Information for people wanting to find out about past adoptions, including reuniting with family members.
In the past, adoptions were shrouded in secrecy and information about the identities of those involved was not shared. Today, adoption practices are open and information is accessible from the day the adoption order is made and can be accessed by certain people at certain times.
Child and Youth Protection Services includes the Family Information Service that can help you access information about past adoptions and potentially connect with those you were separated from. The type of information you can access will depend on the current age of the adopted person and the contact wishes of those involved.
When can information be accessed?
Information about past adoptions can be accessed at any time, but information that identifies a person can only be accessed once the adopted person is 18 or older.

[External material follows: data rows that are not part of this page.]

(** [send_mouse] of the session and of [client.rs], away from macOS *)
Definition scroll_xy (reverse : bool) (ty x y : Z) : Z * Z :=
  if ((ty =? 3) || (ty =? 4)) && reverse then (swrap 32 (- x), swrap 32 (- y)) else (x, y).

Definition swap_buttons (swap_left_right : bool) (mask : Z) : Z :=
  let is_left := 0 <? Z.land mask 8 in
  let is_right := 0 <? Z.land mask 16 in
  if xorb is_left is_right && swap_left_right then
    if is_left then Z.lor (Z.land mask (Z.lnot 8)) 16 else Z.lor (Z.land mask (Z.lnot 16)) 8
  else mask.

Definition send_mouse (reverse swap_left_right : bool) (mask x y : Z) (alt ctrl shift command : bool) (s : State)
  : MouseEvent :=
  let '(x, y) := scroll_xy reverse (Z.land mask 7) x y in
  let '(alt, ctrl, shift, command) := get_modifiers_state alt ctrl shift command s in
  let push (b : bool) ck l := if b then l ++ [ck] else l in
  let mods := push command CK.Meta (push ctrl CK.Control (push shift CK.Shift (push alt CK.Alt []))) in
  swap_modifier_mouse (mkMouseEvent (swap_buttons swap_left_right mask) x y mods).

End Keyboard.

End Keyboard.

Who can access information?
The following people can apply to access information about a past adoption:
- the adopted person who is 18 or older
- the adopted person who is under the age of 18 with parental permission
- an adoptive parent
- a birth parent or relative of the adopted person
- a child or other descendant of the adopted person.

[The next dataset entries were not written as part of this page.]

Section Ring.
Context {R : Type} `{RL : RingLaws R}.

(** The samples appended, those handed to the device without the silence that
    fills up, and the buffer. *)
Fixpoint run (ops : list Op) (b : AudioBuffer) : outcome (list f32 * list f32 * AudioBuffer) :=
  match ops with
  | [] => Done ([], [], b)
  | Append l dt :: ops =>
    let! b := append_pcm l dt b in
    let! r := run ops b in
    let '(a, p, b) := r in Done (l ++ a, p, b)
  | Output n :: ops =>
    let '(out, b') := fill_output n b in
    let! r := run ops b' in
    let '(a, p, b'') := r in
    Done (a, take (Z.to_nat (Z.min n (occupied_len (ring b)))) out ++ p, b'')
  end.

(** What was appended so far, what was played and what is in the ring. *)
Definition kept (appended played : list f32) (b : AudioBuffer) : Prop :=
  per_second b <> 0 /\ capacity (ring b) = 288000 /\ Z.of_nat (length (contents (ring b))) <= capacity (ring b) /\
  sublist (played ++ contents (ring b)) appended /\ suffix (contents (ring b)) appended.

Lemma suffix_drop_ {A} k (l : list A) : suffix (drop k l) l.
Proof. exists (take k l). symmetry. apply take_drop. Qed.

Lemma sublist_drop_ {A} k (l : list A) : sublist (drop k l) l.
Proof. rewrite <- (take_drop k l) at 2. apply sublist_inserts_l. reflexivity. Qed.

(** Dropping the oldest keeps the rest. *)
Lemma kept_drop a p b k r dt seen :
  kept a p b -> capacity r = capacity (ring b) -> contents r = drop k (contents (ring b)) ->
  kept a p (mkBuffer r (per_second b) seen dt).
Proof.
  intros (K1 & K2 & K3 & K4 & K5) Hc Hr. unfold kept. cbn. rewrite Hc, Hr.
  repeat split; [exact K1|exact K2|rewrite length_drop; lia| |].
  - transitivity (p ++ contents (ring b)); [|exact K4]. apply sublist_app; [reflexivity|apply sublist_drop_].
  - transitivity (contents (ring b)); [apply suffix_drop_|exact K5].
Qed.

Lemma kept_same a p b dt seen : kept a p b -> kept a p (mkBuffer (ring b) (per_second b) seen dt).
Proof. intros K. exact K. Qed.

Lemma append_kept a p l b dt seen :
  kept a p b -> kept (a ++ l) p (mkBuffer (append_pcm2 l (ring b)).2 (per_second b) seen dt).
Proof.
  intros (K1 & K2 & K3 & K4 & K5).
  assert (G : forall r k, capacity r = capacity (ring b) -> contents r = drop k (contents (ring b)) ->
    kept (a ++ l) p (mkBuffer (push_slice_overwrite l r) (per_second b) seen dt)).
  { intros r k Hc Hr. unfold kept. cbn. rewrite capacity_push, contents_push, Hc, Hr.
    repeat split; [exact K1|exact K2|rewrite length_drop; lia| |].
    - transitivity (p ++ drop k (contents (ring b)) ++ l);
        [apply sublist_app; [reflexivity|apply sublist_drop_]|].
      rewrite app_assoc. apply sublist_app; [|reflexivity].
      transitivity (p ++ contents (ring b)); [|exact K4]. apply sublist_app; [reflexivity|apply sublist_drop_].
    - transitivity (drop k (contents (ring b)) ++ l); [apply suffix_drop_|].
      destruct (suffix_drop_ k (contents (ring b))) as [u Hu], K5 as [v Hv].
      exists (v ++ u). rewrite Hv, Hu at 1. rewrite <- !app_assoc. reflexivity. }
  unfold append_pcm2. destruct (capacity (ring b) <? Z.of_nat (length l)); cbn [snd].
  - apply (G (ring b) O); reflexivity.
  - destruct (Z.ltb_spec (capacity (ring b)) (occupied_len (ring b) + Z.of_nat (length l))) as [L|L]; cbn [snd].
    + eapply G; [apply capacity_skip|apply contents_skip; lia].
    + apply (G (ring b) O); reflexivity.
Qed.
(** The loop over the frames of a message; with each frame the surroundings and
    the answer of the muxer. *)
Fixpoint write_frames (fs : list (Frame * Env * bool)) (w h : Z) (f : CodecFormat) (r : Recorder)
  : result unit string * Recorder :=
  match fs with
  | [] => (Ok tt, r)
  | (fr, e, ok) :: fs =>
    let '(res, r) := check_pts e fr w h f r in
    match res with
    | Err err => (Err err, r)
    | Ok _ =>
      let r := mkRecorder (write_video fr ok <$> inner r) (ctx2 r) (r_pts r) (check_failed r) (states r) (files r) in
      write_frames fs w h f r
    end
  end.

Definition write_frame (e : Env) (f : CodecFormat) (fs : list (Frame * Env * bool)) (w h : Z) (r : Recorder)
  : result unit string * Recorder :=
  if check_failed r then (Err "check failed", r)
  else if bool_decide (f = Unknown) then (Err "unsupported frame type", r)
  else
    let '(res, r) := check e w h f r in
    match res with
    | Err err => (Err err, fail r)
    | Ok _ =>
      let '(res, r) := write_frames fs w h f r in
      match res with
      | Err err => (Err err, r)
      | Ok _ => (Ok tt, send_state NewFrame r)
      end
    end.

(** A session: its messages ([write_message] drops the result), and its end. *)
Record Call : Type := mkCall { c_env : Env; c_format : CodecFormat; c_frames : list (Frame * Env * bool); c_width : Z; c_height : Z }.

Definition write_message (r : Recorder) (c : Call) : Recorder :=
  (write_frame (c_env c) (c_format c) (c_frames c) (c_width c) (c_height c) r).2.

Definition session (calls : list Call) (end_ : Env) : Recorder := drop_inner end_ (fold_left write_message calls new).

End Rec.

Module Upload.

Import Rec.

Definition MAX_HEADER_LEN : nat := 1024.
Definition SHOULD_SEND_TIME : Z := 1000.
Definition SHOULD_SEND_SIZE : Z := 1024 * 1024.

Record RecordUploader : Type := mkUploader {
  filepath : string; u_filename : string; upload_size : Z; running : bool; last_send : Z }.

Inductive Post : Type :=
| PNew (file : string) | PPart (file : string) (offset : Z) (bytes : list Z)
| PTail (file : string) (bytes : list Z) | PRemove (file : string).

(** What a turn sees: the time, the name in a path, the length of the file and
    then its contents, the answer of the server to a post. *)
Record UEnv : Type := mkUEnv {
  u_now : Z; file_name : string -> option string; metadata : result Z string; contents : result (list Z) string;
  answer : result unit string }.

Definition handle_new_file (e : UEnv) (path : string) (u : RecordUploader) : list Post * result unit string * RecordUploader :=
  match file_name e path with
  | Some n => ([PNew n], answer e, mkUploader path n 0 true (u_now e))
  | None => ([], Err "can't parse filepath", u)
  end.

Definition handle_frame (e : UEnv) (flush : bool) (u : RecordUploader) : list Post * result unit string * RecordUploader :=
  if negb flush && (u_now e - last_send u <? SHOULD_SEND_TIME) then ([], Ok tt, u)
  else
    match metadata e with
    | Err err => ([], Err err, u)
    | Ok len =>
      if len <=? upload_size u then ([], Ok tt, u)
      else if negb flush && (len - upload_size u <? SHOULD_SEND_SIZE) then ([], Ok tt, u)
      else
        match contents e with
        | Err err => ([], Err err, u)
        | Ok file =>
          let buf := drop (Z.to_nat (upload_size u)) file in
          ([PPart (u_filename u) (upload_size u) buf], answer e,
           match answer e with
           | Ok _ => mkUploader (filepath u) (u_filename u) len (running u) (u_now e)
           | Err _ => u
           end)
        end
    end.

(** [tail]: what is seen by the second part, after the first has been sent. *)
Definition handle_tail (e tail : UEnv) (u : RecordUploader) : list Post * result unit string * RecordUploader :=
  let '(ps, r, u) := handle_frame e true u in
  match r with
  | Err err => (ps, Err err, u)
  | Ok _ =>
    match contents tail with
    | Err err => (ps, Err err, u)
    | Ok file => (ps ++ [PTail (u_filename u) (take MAX_HEADER_LEN file)], answer tail, u)
    end
  end.

Definition handle_remove (e : UEnv) (u : RecordUploader) : list Post * result unit string * RecordUploader :=
  ([PRemove (u_filename u)], answer e, u).

(** One turn of [run]. *)
Definition on_state (s : RecordState) (e tail : UEnv) (u : RecordUploader) : list Post * RecordUploader :=
  let '(ps, r, u) :=
    match s with
    | NewFile path => handle_new_file e path u
    | NewFrame => if running u then handle_frame e false u else ([], Ok tt, u)
    | WriteTail => if running u then handle_tail e tail u else ([], Ok tt, u)
    | RemoveFile => if running u then handle_remove e u else ([], Ok tt, u)
    end in
  (ps, match r with
       | Ok _ => u
       | Err _ => mkUploader (filepath u) (u_filename u) (upload_size u) false (last_send u)
       end).

Fixpoint run (evs : list (RecordState * UEnv * UEnv)) (u : RecordUploader) : list Post * RecordUploader :=
  match evs with
  | [] => ([], u)
  | (s, e, t) :: evs =>
    let '(ps, u) := on_state s e t u in
    let '(ps', u) := run evs u in (ps ++ ps', u)
  end.

End Upload.

(** ** What holds of recording and uploading

    Every file starts with a key frame and never goes back in time; the receiver
    of the states is told of files one after the other, each begun and ended;
    and the uploader makes the server's copy equal to the file. *)

Module RecFacts.

Import Player Rec.

(** ** The files *)

Definition pts_of (a : Given) : Z := Rec.pts (g_frame a).
Definition earlier (a b : Given) : Prop := pts_of a <= pts_of b.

What information will be shared?
There are two types of information that can be shared:
- Identifying information: name, age, physical characteristics, general information, education, occupation and relevant medical history. This information can only be shared once the adopted person is 18 or older.
- Non-identifying information: can be similar to identifying information, such as general background and relevant medical history, but where the person is not identified. This information can be shared when the adopted person is under 18.

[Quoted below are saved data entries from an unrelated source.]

(* ===== verification/Http.v ===== *)
(** * HTTP clients and requests ([src/hbbs_http/http_client.rs], [src/common.rs])

    How a client of the crate [reqwest] is configured, the search for a TLS
    library and for the need to accept an invalid certificate
    ([create_http_client_with_url], its asynchronous twin, [post_request] and
    [http_request_sync]), as programs over what [Tls] remembers.  Also here:
    the response of the API server as a value ([src/hbbs_http.rs]).

    The crate, JSON and its text are parameters.  The configuration (the proxy
    and the option) does not change while a client is being made, apart from
    the option, whose readings are operations. *)

From S2P Require Import Prelude RustStr Password Config NetUtil Tls Proxy.

Module Http.

Import Tls.

(** ** Clients *)

Record ProxyUse : Type := mkProxyUse { pu_url : string; pu_auth : option (string * list Z) }.

(** [Default] is [Client::new()]: certificates are checked, and the proxies of
    the environment apply. *)
Inductive Client : Type :=
| Built (t : TlsType) (danger_accept_invalid_certs : bool) (proxy : option ProxyUse)
| Default.

Definition client_accepts_any (c : Client) : bool := match c with Built _ a _ => a | Default => false end.

Record ReqError : Type := mkReqError { is_request : bool; error_text : string }.

(** A response; reading its body may fail. *)
Record Response : Type := mkResponse {
  status : Z; headers : list (string * string); text : result string string }.

(** What is sent: the method, the headers, the body. *)
Inductive Send : Type -> Type :=
| Head (c : Client) (url : string) : Send (result Response ReqError)
| Request (c : Client) (method url : string) (hs : list (string * string)) (body : option string)
  : Send (result Response ReqError).

Definition sent_by {X} (v : Send X) : Client := match v with Head c _ | Request c _ _ _ _ => c end.
Definition sends_to_any {X} (v : Send X) : bool := client_accepts_any (sent_by v).

Section Http.
Context (socks : option Config.Socks5Server).
Context (url_parse : string -> option Proxy.Url) (addr_text : NetUtil.AddrMangle.SocketAddr -> string).
(** [reqwest::Proxy::all] and [ClientBuilder::build]. *)
Context (proxy_all : string -> bool) (build : TlsType -> bool -> option ProxyUse -> bool).

(** The macro [configure_http_client] on the systems with a desktop. *)
Definition create_http_client (tls_type : TlsType) (danger_accept_invalid_cert : bool) : Client :=
  let danger := match tls_type with Plain => false | NativeTls | Rustls => danger_accept_invalid_cert end in
  let built p := if build tls_type danger p then Built tls_type danger p else Default in
  match socks with
  | Some conf =>
    match Proxy.from_conf url_parse conf None with
    | Ok proxy =>
      let url := match Proxy.intercept proxy with
                 | Proxy.Http _ host => "http://" +:+ host
                 | Proxy.Https _ host => "https://" +:+ host
                 | Proxy.Socks5 addr _ _ => "socks5://" +:+ addr_text addr
                 end in
      if proxy_all url then
        let auth := match Proxy.maybe_auth (Proxy.intercept proxy) with
                    | Some auth =>
                      if negb (String.eqb (Proxy.user_name auth) "") && negb (len (Proxy.auth_password auth) =? 0)
                      then Some (Proxy.user_name auth, Proxy.auth_password auth) else None
                    | None => None
                    end in
        built (Some (mkProxyUse url auth))
      else Default
    | Err _ => Default
    end
  | None => built None
  end.

Definition get_url_for_tls (url : string) : string :=
  if is_plain url then
    match socks with
    | Some conf => if starts_with "https://" (Config.proxy conf) then Config.proxy conf else url
    | None => url
    end
  else url.

Local Open Scope tls_scope.

Abbreviation P := (Prog Send).

Definition is_Some' {A} (o : option A) : bool := match o with Some _ => true | None => false end.

(** ** The client for an address *)

Fixpoint create_http_client_with_url_ (fuel : nat) (url tls_url : string) (tls_type : TlsType) (is_tls_type_cached : bool)
    (danger_accept_invalid_cert original_danger_accept_invalid_cert : option bool) : P Client :=
  match fuel with
  | O => NoFuel
  | S fuel =>
    let again t danger :=
      create_http_client_with_url_ fuel url tls_url t is_tls_type_cached danger original_danger_accept_invalid_cert in
    let client := create_http_client tls_type (unwrap_or false danger_accept_invalid_cert) in
    if is_tls_type_cached && is_Some' original_danger_accept_invalid_cert then Ret client
    else
      ask r := Try (Head client url) in
      match r with
      | Err e =>
        if is_request e then
          match tls_type, is_tls_type_cached, danger_accept_invalid_cert with
          | Rustls, _, None => again tls_type (Some true)
          | Rustls, false, Some _ => again NativeTls original_danger_accept_invalid_cert
          | NativeTls, _, None => again tls_type (Some true)
          | _, _, _ => Ret client
          end
        else Ret client
      | Ok _ =>
        let* _ := upsert_tls_cache tls_url tls_type (unwrap_or false danger_accept_invalid_cert) in
        Ret client
      end
  end.

(** Enough for every path: each library, with and without checks. *)
Definition FUEL : nat := 4.

Definition create_http_client_with_url (url : string) : P Client :=
  let tls_url := get_url_for_tls url in
  let* tls_type := get_cached_tls_type tls_url in
  let is_tls_type_cached := is_Some' tls_type in
  let tls_type := unwrap_or Rustls tls_type in
  let* tls_danger_accept_invalid_cert := get_cached_tls_accept_invalid_cert tls_url in
  create_http_client_with_url_ FUEL url tls_url tls_type is_tls_type_cached
    tls_danger_accept_invalid_cert tls_danger_accept_invalid_cert.

Fixpoint create_http_client_async_with_url_ (fuel : nat) (url tls_url : string) (tls_type : TlsType)
    (is_tls_type_cached : bool) (danger_accept_invalid_cert original_danger_accept_invalid_cert : option bool) : P Client :=
  match fuel with
  | O => NoFuel
  | S fuel =>
    let again t danger :=
      create_http_client_async_with_url_ fuel url tls_url t is_tls_type_cached danger original_danger_accept_invalid_cert in
    let client := create_http_client tls_type (unwrap_or false danger_accept_invalid_cert) in
    if is_tls_type_cached && is_Some' original_danger_accept_invalid_cert then Ret client
    else
      ask r := Try (Head client url) in
      match r with
      | Err e =>
        match tls_type, is_tls_type_cached, danger_accept_invalid_cert with
        | Rustls, _, None => again tls_type (Some true)
        | Rustls, false, Some _ => again NativeTls original_danger_accept_invalid_cert
        | NativeTls, _, None => again tls_type (Some true)
        | _, _, _ => Ret client
        end
      | Ok _ =>
        let* _ := upsert_tls_cache tls_url tls_type (unwrap_or false danger_accept_invalid_cert) in
        Ret client
      end
  end.

Definition create_http_client_async_with_url (url : string) : P Client :=
  let tls_url := get_url_for_tls url in
  let* tls_type := get_cached_tls_type tls_url in
  let is_tls_type_cached := is_Some' tls_type in
  let tls_type := unwrap_or Rustls tls_type in
  let* danger_accept_invalid_cert := get_cached_tls_accept_invalid_cert tls_url in
  create_http_client_async_with_url_ FUEL url tls_url tls_type is_tls_type_cached
    danger_accept_invalid_cert danger_accept_invalid_cert.

(** ** Posting *)

(** One header in the text [name: value]. *)
Definition header_of (header : string) : list (string * string) :=
  if String.eqb header "" then []
  else match split_str ": " header with
       | [k; v] => [(k, v)]
       | _ => []
       end.

Fixpoint post_request_ (fuel : nat) (url tls_url body header : string) (tls_type : option TlsType)
    (danger_accept_invalid_cert original_danger_accept_invalid_cert : option bool) : P (result Response string) :=
  match fuel with
  | O => NoFuel
  | S fuel =>
    let again t danger := post_request_ fuel url tls_url body header t danger original_danger_accept_invalid_cert in
    let client := create_http_client (unwrap_or Rustls tls_type) (unwrap_or false danger_accept_invalid_cert) in
    let hs := header_of header ++ [("Content-Type", "application/json")] in
    let found resp :=
      let* _ := upsert_tls_cache tls_url (unwrap_or Rustls tls_type) (unwrap_or false danger_accept_invalid_cert) in
      Ret (Ok resp) in
    if is_Some' tls_type && is_Some' danger_accept_invalid_cert then
      ask r := Try (Request client "post" url hs (Some body)) in
      match r with
      | Ok resp => found resp
      | Err e => Ret (Err (error_text e))
      end
    else
      ask r := Try (Request client "post" url hs (Some body)) in
      match r with
      | Ok resp => found resp
      | Err e =>
        if (negb (is_Some' tls_type) || negb (is_Some' danger_accept_invalid_cert)) && is_request e then
          if negb (is_Some' danger_accept_invalid_cert) then again tls_type (Some true)
          else again (Some NativeTls) original_danger_accept_invalid_cert
        else Ret (Err (error_text e))
      end
  end.

Definition post_request (url body header : string) : P (result string string) :=
  let tls_url := get_url_for_tls url in
  let* tls_type := get_cached_tls_type tls_url in
  let* danger_accept_invalid_cert := get_cached_tls_accept_invalid_cert tls_url in
  let* response := post_request_ FUEL url tls_url body header tls_type danger_accept_invalid_cert
                     danger_accept_invalid_cert in
  match response with
  | Ok r => Ret (text r)
  | Err e => Ret (Err e)
  end.

Definition post_request_sync := post_request.

(** ** Any request *)

(** A text of JSON: not JSON, an object with the texts of its values (empty
    for a value that is not a text), or another value. *)
Inductive HeaderText : Type := NotJson | JsonObject (l : list (string * string)) | JsonOther.

Context (header_json : string -> HeaderText).

Definition METHODS : list string := ["get"; "post"; "put"; "delete"].

Fixpoint get_http_response_async (fuel : nat) (url tls_url method : string) (body : option string) (header : string)
    (tls_type : option TlsType) (danger_accept_invalid_cert original_danger_accept_invalid_cert : option bool)
  : P (result Response string) :=
  match fuel with
  | O => NoFuel
  | S fuel =>
    let again t danger :=
      get_http_response_async fuel url tls_url method body header t danger original_danger_accept_invalid_cert in
    let http_client := create_http_client (unwrap_or Rustls tls_type) (unwrap_or false danger_accept_invalid_cert) in
    let found resp :=
      let* _ := upsert_tls_cache tls_url (unwrap_or Rustls tls_type) (unwrap_or false danger_accept_invalid_cert) in
      Ret (Ok resp) in
    if negb (bool_decide (method ∈ METHODS)) then Ret (Err "The HTTP request method is not supported!")
    else match header_json header with
    | NotJson => Ret (Err "json")
    | JsonOther => Ret (Err "HTTP header information parsing failed!")
    | JsonObject hs =>
      if is_Some' tls_type && is_Some' danger_accept_invalid_cert then
        ask r := Try (Request http_client method url hs body) in
        match r with
        | Ok resp => found resp
        | Err e => Ret (Err (error_text e))
        end
      else
        ask r := Try (Request http_client method url hs body) in
        match r with
        | Ok resp => found resp
        | Err e =>
          if (negb (is_Some' tls_type) || negb (is_Some' danger_accept_invalid_cert)) && is_request e then
            if negb (is_Some' danger_accept_invalid_cert) then again tls_type (Some true)
            else again (Some NativeTls) original_danger_accept_invalid_cert
          else Ret (Err (error_text e))
        end
    end
  end.

(** The response as JSON text: [response_json status headers body]. *)
Context (response_json : Z -> list (string * string) -> string -> result string string).

Definition http_request_sync (url method : string) (body : option string) (header : string) : P (result string string) :=
  let tls_url := get_url_for_tls url in
  let* tls_type := get_cached_tls_type tls_url in
  let* danger_accept_invalid_cert := get_cached_tls_accept_invalid_cert tls_url in
  let* response := get_http_response_async FUEL url tls_url method body header tls_type danger_accept_invalid_cert
                     danger_accept_invalid_cert in
  match response with
  | Err e => Ret (Err e)
  | Ok r =>
    match text r with
    | Err e => Ret (Err e)
    | Ok response_body => Ret (response_json (status r) (headers r) response_body)
    end
  end.

(** ** The newest version

    [version_url] is where to ask, with [request]; [release_url] reads the
    answer.  The result is what [SOFTWARE_UPDATE_URL] becomes. *)
Context (release_url : string -> result string string).

Definition do_check_software_update (version_url request VERSION : string) : P (result string string) :=
  let tls_url := get_url_for_tls version_url in
  let* tls_type := get_cached_tls_type tls_url in
  let is_tls_not_cached := negb (is_Some' tls_type) in
  let tls_type := unwrap_or Rustls tls_type in
  let post t := Request (create_http_client t false) "post" version_url [] (Some request) in
  let read (r : Response) : P (result string string) :=
    match text r with
    | Err e => Ret (Err e)
    | Ok bytes =>
      match release_url bytes with
      | Err e => Ret (Err e)
      | Ok response_url =>
        let latest_release_version := unwrap_or response_url (after_last "/" response_url) in
        if Version.get_version_number VERSION <? Version.get_version_number latest_release_version
        then Ret (Ok response_url) else Ret (Ok "")
      end
    end in
  ask r := Try (post tls_type) in
  match r with
  | Ok resp => let* _ := upsert_tls_cache tls_url tls_type false in read resp
  | Err err =>
    if is_tls_not_cached && is_request err then
      ask r := Try (post NativeTls) in
      match r with
      | Ok resp => let* _ := upsert_tls_cache tls_url NativeTls false in read resp
      | Err e => Ret (Err (error_text e))
      end
    else Ret (Err (error_text err))
  end.

End Http.

(** ** The API server's answers ([HbbHttpResponse]) *)

Inductive HbbHttpResponse (T : Type) : Type :=
| ErrorFormat
| Error (e : string)
| DataTypeFormat
| Data (v : T).
Arguments ErrorFormat {T}.
Arguments Error {T} e.
Arguments DataTypeFormat {T}.
Arguments Data {T} v.

(** The object of an answer: its field [error], when there is one (whether it
    is a text), and its reading as a [T]. *)
Record JsonBody (T : Type) : Type := mkJsonBody { error_field : option (option string); as_data : option T }.
Arguments mkJsonBody {T} _ _.
Arguments error_field {T} _.
Arguments as_data {T} _.

Definition try_from {T} (json : option (JsonBody T)) : result (HbbHttpResponse T) string :=
  match json with
  | None => Err "not a JSON object"
  | Some map =>
    match error_field map with
    | Some (Some err) => Ok (Error err)
    | Some None => Ok ErrorFormat
    | None => match as_data map with Some v => Ok (Data v) | None => Ok DataTypeFormat end
    end
  end.

End Http.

Original and amended birth certificates can be requested from the ACT Registry of Births, Deaths and Marriages after authorisation and identifying information has been provided from the Family Information Service. Requests must include the authorisation from the Family Information Service.
The view of adoption has changed over time. While adoptions today are open, there are generations of people who always believed their adoption would remain secret.
The Adoption Act 1993 provides for people involved in an adoption process prior to 2010 to have their privacy protected if they do not wish to be contacted by another party to their adoption. This is done through lodging an ‘objection to contact’ called a contact veto.
If a person requests information about a past adoption that includes a contact veto, the person can still be provided with information but first has to attend a counselling session and sign a declaration stating they will not attempt contact. If they do attempt contact, legal action can be taken.
In some cases, people may have left messages or expressed wishes for contact, regardless of when the adoption occurred, and registered these with the Family Information Service. For more information about this see Reunion Contact and Information Register.
Can I restrict access to my information?
Yes and no. Your information can be accessed by anyone associated with your particular adoption. However, if your adoption occurred prior to 2010 you can restrict people from making contact with you after they receive your information. If you do not want to be contacted by someone connected to your adoption, and the adoption occurred prior to 2010, you can register a contact veto.
Only if the ACT Supreme Court decides providing access to your information will put you at risk, will access to your information be restricted.
How do I request information?
To request access to information about past adoptions contact us on:
We will talk with you about your request and conduct checks on whether the information can be provided to you. There is no charge for requesting information; this service is free.
Reunion Contact and Information Register
The Reunion Contact and Information Register helps people who have been separated by an adoption to make contact with one another. Adopted people, birth parents, adoptive parents, and birth and adoptive relatives can place their name on the register and even leave a message. This can be done without applying for access to information. Adopted people under 18 can register if their adoptive parents agree.
Once you have registered, the Family Information Service will conduct a search to see if a match exists. If a match is found they will contact you and offer help to connect you with the other person. If the other person has left a message for you on the register, this will be given to you.
To be added to the register, contact us on:
There is no charge for adding your name to the register.
While legislation permits identifying information about an adoption to be accessed by certain people, it also ensures the privacy of certain people who do not want to be contacted once their information has been shared. This is called a contact veto and applies to adoptions prior to 2010.
A contact veto outlines your wishes not to be contacted. It can be applied to all people connected to your adoption or a selection. It can also be indefinite or for a specified time.
In making a contact veto you can leave a message outlining your reasons for not wanting to be contacted. This message will be provided when identifying information about you is requested.
Anyone who requests your information will be required to first attend a counselling session and sign a declaration in accordance with the Adoption Act 1993 stating they will not attempt contact with you. Only after these things have happened will identifying information about you be provided to them. If any person breaches your contact veto, court action can be taken.
For more information on contact vetoes, contact us on:
There is no charge for registering a contact veto.
Further support and information
If you would like to know more about the Family Information Service, accessing past adoption information or searching for people connected to a past adoption visit the Searching for adoption information and birth relatives.
Apology to people affected by past forced adoptions
On 21 March 2013, then Prime Minister, Julia Gillard, delivered a national apology on behalf of the Australian Government to all people affected by past forced adoption or removal policies and practices. The ACT Government reiterated this apology in the ACT Legislative Assembly.
The apologies acknowledge the pain and injustice of these past practices and hope to contribute to reconciliation and healing.